Of course, not every image-based interview passes through all five stages, but we consider all stages crucial for engaging the decentering (i.e., spacing) of the subject psychoanalytically. Only when the imaginary space between the ego and the image is not only established in the interview but also traversed can we successfully demonstrate how fantasy both orients and disorients the subject (Pohl Citation2020). Following on from this, we hope to stimulate further research in geography that aims at decentering the subject through image-based interviews, as the image can function both as a realm of spatial identification that secures the subject by offering a sense of identity, as well as opening up the possibility of engaging with the ultimately inconsistent and illusory configuration of that identity. Since “all sorts of things in the world behave like mirrors” (Lacan Citation1991a, 49), there are numerous images geographers could use to trace the imaginary spacings of the subject. How does the subject identify with media representations and virtual spaces, from commercials to pictures posted on social media? How do images of artistic expression, from fine art to street art, function as reflections of the ego and the ideal ego? In what forms of political images can the subject be mirrored?
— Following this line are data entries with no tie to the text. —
(** The station's entry moves to another address. *)
Lemma wp_move m a ty es1 c es2 s (Q : Z -> sys dhcps_vars -> Prop) : holds_in s (es1 ++ c :: es2) [] -> renew (st s) = false ->
  distinct (entries (es1 ++ c :: es2)) -> pool_mac (c_entry c) = m -> Forall (λ e, has_ip a e = false) (entries (es1 ++ es2)) ->
  updates s m (Granted a ty false) (entries (es1 ++ c :: es2)) Q ->
  wp (set_pool (Some (c_pool c)) (λ e, e <| pool_ip := a |>) ;; node_remove_from_list (Some (c_node c)) ;;
      put_online (Some (c_pool c)) ty ;; node_insert_to_list (Some (c_node c)) ;; tell_station m (Some (c_pool c))) s Q.
Proof.
  intros H Hr Hd Hm Ha HQ. destruct (holds_at _ _ _ _ _ _ _ H) as [_ Pc]. rewrite entries_mid in Hd.
  pose proof (others_mac _ _ _ _ (proj1 Hd) Hm) as Ho. unfold updates in HQ. rewrite granted_say in HQ by done.
  apply wp_bind. eapply wp_set_pool; [exact Pc|]. apply wp_bind.
  eapply (wp_remove es1 (mk_cell (c_node c) (c_pool c) ((c_entry c) <| pool_ip := a |>)) es2 []); [by apply holds_set_pool|]. intros h N HN.
  eapply (wp_enlist m (es1 ++ es2) (mk_cell (c_node c) (c_pool c) _)); [exact HN|exact Hm|]. cbv zeta. intros h' N' P' es' H' Ee.
  apply (HQ _ _ _ es' H'). rewrite Ee. cbn [enter]. rewrite entries_mid, (without_split _ _ (c_entry c)) by (done || by apply has_mac_spec).
  rewrite entries_app in *. by rewrite without_none.
Qed.

(** It keeps its address. *)
Lemma wp_keep m es1 c es2 s (Q : Z -> sys dhcps_vars -> Prop) : holds_in s (es1 ++ c :: es2) [] ->
  distinct (entries (es1 ++ c :: es2)) -> pool_mac (c_entry c) = m ->
  updates s m (Granted (ip_of c) DHCPS_TYPE_DYNAMIC true) (entries (es1 ++ c :: es2)) Q ->
  wp (modify (λ v, v <| renew := true |>) ;; put_online (Some (c_pool c)) DHCPS_TYPE_DYNAMIC ;; tell_station m (Some (c_pool c))) s Q.
Proof.
  intros H Hd Hm HQ. apply wp_bind, wp_modify. rewrite entries_mid in Hd.
  eapply (wp_renew m es1 c es2); [exact H|done|]. cbv zeta. intros h N P es' H' Ee. apply (HQ h N P es' H').
  rewrite Ee, entries_mid. symmetry. apply enter_replace; [done|done|]. by apply (others_mac _ _ (c_entry c) _ (proj1 Hd)).
Qed.

(** It takes over the entry [d] of a station that is gone; its own entry [c] goes. *)
Lemma wp_take_over m ty es1 c es2 d g1 g2 s (Q : Z -> sys dhcps_vars -> Prop) : holds_in s (es1 ++ c :: es2) [] -> renew (st s) = false ->
  distinct (entries (es1 ++ c :: es2)) -> pool_mac (c_entry c) = m -> es1 ++ es2 = g1 ++ d :: g2 ->
  updates s m (Granted (ip_of d) ty false) (entries (es1 ++ c :: es2)) Q ->
  wp (node_remove_from_list (Some (c_node c)) ;; free_entry (Some (c_node c)) ;; set_pool (Some (c_pool d)) (λ e, e <| pool_mac := m |>) ;;
      put_online (Some (c_pool d)) ty ;; tell_station m (Some (c_pool d))) s Q.
Proof.
  intros H Hr Hd Hm Eg HQ. rewrite entries_mid in Hd. unfold updates in HQ. rewrite granted_say in HQ by done.
  apply wp_bind. eapply (wp_remove es1 c es2 []); [exact H|]. intros h N HN.
  apply wp_bind. eapply wp_free_entry; [exact HN|]. intros N' P' HN'. rewrite Eg in HN'.
  eapply (wp_reuse m g1 d g2); [exact HN'|]. cbv zeta. intros h' N'' P'' es' H' Ee. apply (HQ h' N'' P'' es' H').
  rewrite Ee, entries_mid. symmetry. apply (enter_move _ _ _ _ (c_entry d)); [done|done| |done].
  by rewrite <- entries_app, Eg, entries_mid.
Qed.

(** A cell found twice. *)
Lemma same_cell h N P es es1 c es2 f1 d f2 : holds h N P es [] -> es = es1 ++ c :: es2 -> es = f1 ++ d :: f2 ->
  c_node c = c_node d -> c = d.
Proof.
  intros H E1 E2 Hn. rewrite E1 in E2, H. destruct (holds_mid _ _ _ _ _ _ _ H) as (N1 & N2 & _).
  assert (Hin : d ∈ es1 ++ c :: es2) by (rewrite E2; set_solver). apply elem_of_app in Hin as [Hin|[->|Hin]%elem_of_cons]; [|done|].
  - destruct N1. rewrite Hn. by apply list_elem_of_fmap_2.
  - destruct N2. rewrite Hn. by apply list_elem_of_fmap_2.
Qed.
Lemma other_cell {A} (es1 : list A) c es2 f1 d f2 : es1 ++ c :: es2 = f1 ++ d :: f2 -> d ≠ c -> exists g1 g2, es1 ++ es2 = g1 ++ d :: g2.
Proof.
  intros E Hne. assert (Hin : d ∈ es1 ++ c :: es2) by (rewrite E, elem_of_app; right; left).
  apply list_elem_of_split. apply elem_of_app in Hin as [Hin|[->|Hin]%elem_of_cons]; [|done|]; apply elem_of_app; tauto.
Qed.
Lemma same_station m es es1 c es2 f1 d f2 : distinct (entries es) -> es = es1 ++ c :: es2 -> es = f1 ++ d :: f2 ->
  has_mac m (c_entry c) = true -> has_mac m (c_entry d) = true -> c = d.
Proof.
  intros [Hd _] E1 E2 Hc Hm. rewrite E1 in E2. rewrite E1, entries_mid in Hd. apply has_mac_spec in Hc. pose proof (others_mac _ _ _ _ Hd Hc) as Ho.
  rewrite <- entries_app in Ho. assert (Hin : d ∈ es1 ++ c :: es2) by (rewrite E2; set_solver).
  rewrite list.Forall_forall in Ho. specialize (Ho (c_entry d)). rewrite Hm in Ho.
  apply elem_of_app in Hin as [Hin|[->|Hin]%elem_of_cons]; [|done|]; discriminate Ho; apply list_elem_of_fmap_2, elem_of_app; tauto.
Qed.

Lemma wp_unbind {S A B} (m : SM S A) (k : A -> SM S B) (x : S) (Q : B -> S -> Prop) : wp (sbind m k) x Q -> wp m x (λ a x', wp (k a) x' Q).
Proof.
  intros (b & s2 & E & HQ). unfold sbind in E. destruct (m x) as [[a x1]|] eqn:Em; [|done]. exists a, x1. split; [done|]. by exists b, s2.
Qed.
(** The station has an entry and asks for the address [a]. *)
Lemma wp_known_asked m a es es1 c es2 s r (Q : Z -> sys dhcps_vars -> Prop) :
  holds_in s es [] -> distinct (entries es) -> renew (st s) = false -> es = es1 ++ c :: es2 -> has_mac m (c_entry c) = true ->
  pmac_node r = Some (c_node c) -> pip_node r = or_else (cell_find (has_ip a) es) None ->
  updates s m (grant (lease (st s)) m (Some a) (entries es)) (entries es) Q ->
  wp (update_known m (Some a) DHCPS_TYPE_STATIC r) s Q.
Proof.
  intros H Hd Hr E Hm E1 E2 HQ. assert (Hmac := Hm). apply has_mac_spec in Hmac.
  pose proof (cell_find_split (has_ip a) es) as Hf. unfold grant in HQ. rewrite <- cell_find_entries in HQ.
  assert (Hk : existsb (has_mac m) (entries es) = true). { rewrite E, entries_mid, existsb_app. cbn. rewrite Hm. apply orb_true_r. }
  unfold update_known. rewrite E1, E2.
  destruct (cell_find (has_ip a) es) as [d|] eqn:Ed; cbn [or_else fmap option_fmap option_map] in *.
  - destruct Hf as (f1 & f2 & Ef & <-%has_ip_spec). assert (H2 := H). unfold holds_in in H2. rewrite Ef in H2.
    destruct (holds_at _ _ _ _ _ _ _ H2) as [Nd Pd]. apply wp_bind. eapply wp_list_node; [exact Nd|]. cbn [pnode].
    destruct (decide (Some (c_node d) = Some (c_node c))) as [Hsame|Hsame]; [rewrite bool_decide_true by done|rewrite bool_decide_false by done]; cbn [negb].
    + injection Hsame as Hsame. pose proof (same_cell _ _ _ _ _ _ _ _ _ _ H E Ef (eq_sym Hsame)) as <-. rewrite Hm in HQ.
      rewrite Ef in Hd, HQ. by apply (wp_keep m f1 c f2).
    + assert (Hcd : d ≠ c) by (intros ->; by apply Hsame).
      destruct (has_mac m (c_entry d)) eqn:Edc; [by destruct Hcd; apply (same_station m es f1 d f2 es1 c es2)|].
      apply wp_bind. eapply wp_pool; [exact Pd|]. destruct (bool_decide _); cbn [negb]; [|apply wp_ret; by apply (updates_refused s es m)].
      destruct (other_cell es1 c es2 f1 d f2) as (g1 & g2 & Eg); [congruence|done|].
      rewrite E in *. by apply (wp_take_over m DHCPS_TYPE_STATIC es1 c es2 d g1 g2).
  - rewrite Hk in HQ. rewrite E in *. destruct (holds_at _ _ _ _ _ _ _ H) as [Nc Pc].
    apply wp_bind. eapply wp_list_node; [exact Nc|]. cbn [pnode assign_ip]. apply wp_bind, wp_bind.
    rewrite entries_mid in Hf. apply Forall_app in Hf as [Hf1 [_ Hf2]%list.Forall_cons].
    assert (Ha : Forall (λ e, has_ip a e = false) (entries (es1 ++ es2))) by (rewrite entries_app; by apply Forall_app).
    pose proof (wp_move m a _ es1 c es2 s Q H Hr Hd Hmac Ha HQ) as Hw.
    apply wp_unbind in Hw. eapply wp_mono; [exact Hw|]. cbv beta. intros [] s1 Hw'. by apply wp_ret.
Qed.
(** It asks for none. *)
Lemma wp_known_any m es es1 c es2 s r (Q : Z -> sys dhcps_vars -> Prop) :
  holds_in s es [] -> distinct (entries es) -> renew (st s) = false -> es = es1 ++ c :: es2 -> has_mac m (c_entry c) = true ->
  pmac_node r = Some (c_node c) -> pip_node r = None -> f_flag r = true -> f_start r = pick m (start_ip (lease (st s))) (entries es) ->
  Forall (λ e, has_ip (f_start r) e = false) (without (has_mac m) (entries es)) ->
  updates s m (grant (lease (st s)) m None (entries es)) (entries es) Q ->
  wp (update_known m None DHCPS_TYPE_DYNAMIC r) s Q.
Proof.
  intros H Hd Hr E Hm E1 E2 E3 E4 Ha HQ. assert (Hmac := Hm). apply has_mac_spec in Hmac.
  assert (Hk : existsb (has_mac m) (entries es) = true). { rewrite E, entries_mid, existsb_app. cbn. rewrite Hm. apply orb_true_r. }
  unfold grant in HQ. rewrite Hk, <- E4 in HQ. cbn [orb] in HQ. unfold update_known. rewrite E1, E2.
  rewrite E in *. destruct (holds_at _ _ _ _ _ _ _ H) as [Nc Pc].
  apply wp_bind. eapply wp_list_node; [exact Nc|]. cbn [pnode assign_ip]. rewrite E3. apply wp_bind, wp_bind.
  rewrite entries_mid in Hd, Ha. rewrite (without_split _ _ (c_entry c)), <- entries_app in Ha by (done || apply (others_mac _ _ _ _ (proj1 Hd) Hmac)).
  rewrite <- entries_mid in Hd.
  pose proof (wp_move m (f_start r) _ es1 c es2 s Q H Hr Hd Hmac Ha HQ) as Hw.
    apply wp_unbind in Hw. eapply wp_mono; [exact Hw|]. cbv beta. intros [] s1 Hw'. by apply wp_ret.
Qed.
(** ** The theorems *)


(** C7: The function that grants addresses does what the table says: a station's answer,
    the new table, what the SDK is told.  The server is running, the allocator has
    memory, and an address that is asked for is none or in the range. *)
Theorem requests_refine_grant es m ip s : roomy -> server s es -> serving (log s) = true -> (forall a, ip = Some a -> good_ask (lease (st s)) a /\ a ≠ IPADDR_BROADCAST) ->
  let g := grant (lease (st s)) m (ask_of ip) (entries es) in
  wp (wifi_softap_dhcps_client_update (Some m) ip) s (λ a s', a = addr_of g /\ log s' = log s ++ told_of m g /\
    exists es', server s' es' /\ entries es' = enter (dhcps_lease_time (st s)) m g (entries es)).
Proof.
  intros Hroom H Hup Hask g. destruct (i_up _ _ H Hup) as (Hr & Hl & _).
  apply (wp_update es); [apply H|apply Hl|done|intros E; by destruct (Hask _ E)|intros _; by apply (pick_is_free (lease (st s)))|]. intros h N P es' H' E. split; [done|]. split; [done|].
  exists es'. split; [|exact E]. eapply (server_after s es _ _ (told_of m g)); [done| |exact H'| |by rewrite Hup].
  - split; [by exists es'|done|done| |done]. by destruct (grant _ _ _ _); [|apply told_quiet].
  - rewrite E. apply enter_good; [done|done|apply H|]. intros b Eb. destruct ip as [a|]; [|done]. destruct (Hask a eq_refl). by eapply good_ask_of.
Qed.

End Sessions.
Lemma join_universities_one_row us c :
  NoDup (map university_id us) -> length (join_universities us c) = 1%nat.
Proof.
  intros Hnd. unfold join_universities.
  pose proof (matches_at_most_one us (universityId c) Hnd) as Hle.
  destruct (List.filter (fun u => university_id u =? universityId c) us) as [|m [|m' ms]];
    [reflexivity | reflexivity | cbn in Hle; lia].
Qed.

Lemma join_one_row_per_course us cs :
  NoDup (map university_id us) ->
  count (flat_map (join_universities us) cs) = count cs.
Proof.
  intros Hnd. unfold count. f_equal.
  induction cs as [|c cs IH]; [reflexivity|].
  change (flat_map (join_universities us) (c :: cs))
    with (join_universities us c ++ flat_map (join_universities us) cs).
  rewrite length_app, IH, (join_universities_one_row us c Hnd). reflexivity.
Qed.

(** X12: the handler of /api/admin-dashboard-stats makes no admin check.
    Once [requireAuth] has passed the request on, whoever the caller is,
    admin or not, when no query fails the handler answers 200 with the sizes
    of the users, applications and universities tables and the number of rows
    of the courses listing, both weekly counters 0 and no final conversion
    rate; the conversion rate is 0 without users and otherwise
    [Math.round((applications / users) * 100)].  The storage calls of the
    handler itself are the four listings, users, applications, courses and
    universities in this order: unlike the handlers under /api/admin/ it does
    not look the caller up; and it leaves the tables untouched.  (What
    [requireAuth] did before the handler is not part of this statement.) *)
Theorem dashboard_stats_for_any_caller uid w :
  let k := length (calls w) in
  (forall i, (i <= 3)%nat -> fails w (i + k) = false) ->
  exists s w',
    get_admin_dashboard_stats uid w = (Ok {| code := 200; body := StatsBody s |}, w')
    /\ db w' = db w
    /\ calls w' = [GetUniversities; GetCourses; GetAllApplications; GetUsers] ++ calls w
    /\ totalUsers s = count (users (db w))
    /\ totalApplications s = count (applications (db w))
    /\ totalUniversities s = count (universities (db w))
    /\ totalCourses s
       = count (flat_map (join_universities (universities (db w))) (courses (db w)))
    /\ (NoDup (map university_id (universities (db w))) ->
        totalCourses s = count (courses (db w)))
    /\ newUsersThisWeek s = 0
    /\ newApplicationsThisWeek s = 0
    /\ finalConversionRate s = None
    /\ conversionRate s
       = if 0 <? count (users (db w))
         then percentage (count (applications (db w))) (count (users (db w)))
         else 0%float.
Proof.
  intros k Hok. eexists _, _. split.
  { unfold get_admin_dashboard_stats. apply try_catch_ok.
    erewrite bind_ok; [|apply getUsers_ok; exact (Hok 0%nat ltac:(lia))].
    erewrite bind_ok; [|apply getAllApplications_ok; exact (Hok 1%nat ltac:(lia))].
    erewrite bind_ok; [|apply select_ok; exact (Hok 2%nat ltac:(lia))].
    erewrite bind_ok; [|apply select_ok; exact (Hok 3%nat ltac:(lia))].
    reflexivity. }
  cbn [db calls record_call totalUsers totalApplications totalUniversities totalCourses
       newUsersThisWeek newApplicationsThisWeek finalConversionRate conversionRate].
  rewrite all_courses.
  assert (Hu : count (order_by_desc user_createdAt (users (db w))) = count (users (db w))).
  { unfold count. now rewrite order_by_desc_length. }
  assert (Ha : count (order_by_desc application_createdAt (applications (db w)))
               = count (applications (db w))).
  { unfold count. now rewrite order_by_desc_length. }
  rewrite Hu, Ha.
  split; [reflexivity|]. split; [reflexivity|]. split; [reflexivity|].
  split; [reflexivity|]. split; [reflexivity|]. split; [reflexivity|].
  split; [apply join_one_row_per_course|].
  repeat split.
Qed.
These and many other questions could in the future become part of a geography dedicated to the decentering of the subject.

Acknowledgments

We are very grateful to Miro Born, Janina Dobrusskin, Yannick Ecker, Carolin Genz, and Ylva Kürten for conducting the interviews we refer to in this article and to Carl-Jan Dihlmann for his support as research assistant, as well as Henning Füller for his support in implementing the research project “Geographic Imaginations: People’s Sense of Security and Insecurity in a Cross-Generational Comparison” at the DFG-funded collaborative research center “Re-Figuration of Spaces” (CRC 1265). Parts of this article were presented at the RGS-IBG Annual International Conference in September 2021, in a session on “Imagined, Imaginative, and Imaginary Geographies” organized by Olivia Mason and James Riding. Furthermore, we thank the anonymous reviewers for providing very helpful critiques and comments. The data that support the findings of this study are available from the first author on request.

Additional information

Funding

The research for this article was funded by the Deutsche Forschungsgemeinschaft (DFG, German Research Foundation), Grant Number 290045248-SFB 1265.

Notes on contributors

Lucas Pohl

LUCAS POHL is a Postdoctoral Researcher in the Department of Geography at Humboldt-Universität zu Berlin, Berlin 10119, Germany. E-mail: [email protected]. His research interests include psychoanalytic geographies, built environments, and urban political ecology.

Ilse Helbrecht

ILSE HELBRECHT is Full Professor in the Department of Geography at Humboldt-Universität zu Berlin, Berlin 10119, Germany. E-mail: [email protected]. Her research interests include geographical imaginations of security and insecurity and the intersection of aging and diversity.

Notes

1 By drawing on psychoanalysis with regard to its methodological implications for human geography, we follow up on a debate in The Professional Geographer (Healy Citation2010; Kingsbury Citation2010; Pile Citation2010; Proudfoot Citation2010; Thomas Citation2010).

2 Psychoanalysis does not necessarily remain at the margins when geographers review the accounts of how the discipline engaged the subject in the past. In a paper titled “Where Is the Subject?,” Pile (Citation2008), for instance, insisted on the role psychoanalytic theory plays, and should play, in geographical thinking of the subject, which is why we adopt his title for our conclusion.